(* ===== verification/CryptoLevels.v ===== *)
(** * Per-level CRYPTO buffers

    Both OpenSSL clients keep, for each protection level, a byte array and the
    length of its used prefix.  This file holds the view the proofs use of
    such a pair of C arrays: the pending bytes of a level. *)
From S2P Require Import Prelude.
Local Open Scope Z_scope.

(** The used prefix of level [i]. *)
Definition pend (bufs : list (list byte)) (lens : list Z) (i : Z) : list byte :=
  match zget bufs i, zget lens i with
  | Some a, Some n => slice a 0 n
  | _, _ => []
  end.

Definition sumZ (l : list Z) : Z := foldr Z.add 0 l.

(** Arrays of four levels whose lengths stay within [cap]. *)
Record levels_ok (cap : Z) (bufs : list (list byte)) (lens : list Z) : Prop := {
  lv_bufs : zlen bufs = 4;
  lv_lens : zlen lens = 4;
  lv_cap : forall i n, zget lens i = Some n -> 0 <= n <= cap;
}.

Lemma sumZ_zset l i x y : zget l i = Some x -> sumZ (zset l i y) = sumZ l - x + y.
Proof.
  unfold zget, zset. destruct (Z.ltb_spec i 0); [done|]. generalize (Z.to_nat i) as k.
  induction l as [|z l IH]; intros [|k] Hk; try done; cbn -[Z.add Z.sub] in *.
  - injection Hk as ->. lia.
  - fold (sumZ l). fold (sumZ (<[k:=y]> l)). rewrite IH by done. lia.
Qed.

Lemma sumZ_nonneg l : (forall i n, zget l i = Some n -> 0 <= n) -> 0 <= sumZ l.
Proof.
  induction l as [|z l IH]; intros Hl; cbn -[Z.add]; [lia|]. fold (sumZ l).
  assert (0 <= z) by (by apply (Hl 0)).
  assert (0 <= sumZ l); [|lia]. apply IH. intros i n Hi. apply (Hl (i + 1)).
  unfold zget in *. destruct (Z.ltb_spec i 0); [done|]. destruct (Z.ltb_spec (i + 1) 0); [lia|].
  by replace (Z.to_nat (i + 1)) with (S (Z.to_nat i)) by lia.
Qed.

Lemma zget_le_sumZ l i n : (forall i n, zget l i = Some n -> 0 <= n) -> zget l i = Some n -> n <= sumZ l.
Proof.
  intros Hl Hi. pose proof (sumZ_zset l i n 0 Hi) as Hs.
  assert (0 <= sumZ (zset l i 0)); [|lia]. apply sumZ_nonneg. intros j m Hj.
  pose proof (zget_Some_lt _ _ _ Hi). rewrite zget_zset in Hj by done.
  destruct (i =? j); [|by eapply Hl]. injection Hj as <-. lia.
Qed.

Lemma pend_length bufs lens i n : zlen bufs = 4 -> zget lens i = Some n -> zlen lens = 4 -> 0 <= n ->
  zlen (pend bufs lens i) = n.
Proof.
  intros Hb Hi Hl Hn. pose proof (zget_Some_lt _ _ _ Hi). unfold pend.
  destruct (zget_lt bufs i) as [a Ha]; [lia|]. rewrite Ha, Hi. by apply zlen_slice.
Qed.

(** Appending to a level. *)
Lemma pend_append bufs lens i j a n bs :
  zget bufs i = Some a -> zget lens i = Some n -> 0 <= n ->
  pend (zset bufs i (splice a n bs)) (zset lens i (n + zlen bs)) j =
    if i =? j then pend bufs lens j ++ bs else pend bufs lens j.
Proof.
  intros Ha Hn Hpos. unfold pend. pose proof (zget_Some_lt _ _ _ Ha). pose proof (zget_Some_lt _ _ _ Hn).
  rewrite !zget_zset by done. destruct (Z.eqb_spec i j) as [<-|]; [|done].
  rewrite Ha, Hn. by apply slice_splice_append.
Qed.

(** Emptying a level. *)
Lemma pend_clear bufs lens i j : 0 <= i < zlen lens ->
  pend bufs (zset lens i 0) j = if i =? j then [] else pend bufs lens j.
Proof.
  intros Hi. unfold pend. rewrite zget_zset by done. destruct (Z.eqb_spec i j) as [<-|]; [|done].
  by destruct (zget bufs i).
Qed.

(** Moving a window of a level to its front. *)
Lemma pend_shift bufs lens i j a k n : zget bufs i = Some a -> 0 <= i < zlen lens -> 0 <= k -> 0 <= n ->
  pend (zset bufs i (splice a 0 (slice a k n))) (zset lens i n) j =
    if i =? j then slice a k n else pend bufs lens j.
Proof.
  intros Ha Hi Hk Hn. unfold pend. pose proof (zget_Some_lt _ _ _ Ha).
  rewrite !zget_zset by done. destruct (Z.eqb_spec i j) as [<-|]; [|done].
  rewrite <- (zlen_slice a k n) at 2 by done. by apply slice_splice_exact.
Qed.

Lemma levels_ok_set cap bufs lens i a n : levels_ok cap bufs lens -> 0 <= i < 4 -> 0 <= n <= cap ->
  levels_ok cap (zset bufs i a) (zset lens i n).
Proof.
  intros [Hb Hl Hc] Hi Hn. constructor; rewrite ?zlen_zset; try done.
  intros j m. rewrite zget_zset by lia. destruct (i =? j); [|by apply Hc]. intros [= <-]. lia.
Qed.

Lemma levels_ok_set_len cap bufs lens i n : levels_ok cap bufs lens -> 0 <= i < 4 -> 0 <= n <= cap ->
  levels_ok cap bufs (zset lens i n).
Proof.
  intros [Hb Hl Hc] Hi Hn. constructor; rewrite ?zlen_zset; try done.
  intros j m. rewrite zget_zset by lia. destruct (i =? j); [|by apply Hc]. intros [= <-]. lia.
Qed.

(** Fresh levels are empty. *)
Lemma zget_zeros i n : zget [0; 0; 0; 0] i = Some n -> n = 0.
Proof.
  unfold zget. destruct (i <? 0); [done|]. intros Hin%list_elem_of_lookup_2.
  rewrite !elem_of_cons, elem_of_nil in Hin. by destruct Hin as [?|[?|[?|[?|?]]]].
Qed.

Lemma pend_zeros bufs i : pend bufs [0; 0; 0; 0] i = [].
Proof.
  unfold pend. destruct (zget bufs i); [|done]. destruct (zget _ i) as [n|] eqn:Hn; [|done].
  by rewrite (zget_zeros _ _ Hn).
Qed.

Lemma levels_ok_fresh cap : 0 <= cap -> levels_ok cap [[]; []; []; []] [0; 0; 0; 0].
Proof. intros. constructor; [done..|]. intros i n ->%zget_zeros. lia. Qed.

Create HintDb levels.
#[export] Hint Resolve levels_ok_set levels_ok_set_len : levels.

Activity: Go through the data, and copy each line in which the word "pose" appears.

Answer section:
  intros Hl Hi. pose proof (sumZ_zset l i n 0 Hi) as Hs.
  pose proof (zget_Some_lt _ _ _ Hi). rewrite zget_zset in Hj by done.
  intros Hb Hi Hl Hn. pose proof (zget_Some_lt _ _ _ Hi). unfold pend.
  intros Ha Hn Hpos. unfold pend. pose proof (zget_Some_lt _ _ _ Ha). pose proof (zget_Some_lt _ _ _ Hn).
  intros Ha Hi Hk Hn. unfold pend. pose proof (zget_Some_lt _ _ _ Ha).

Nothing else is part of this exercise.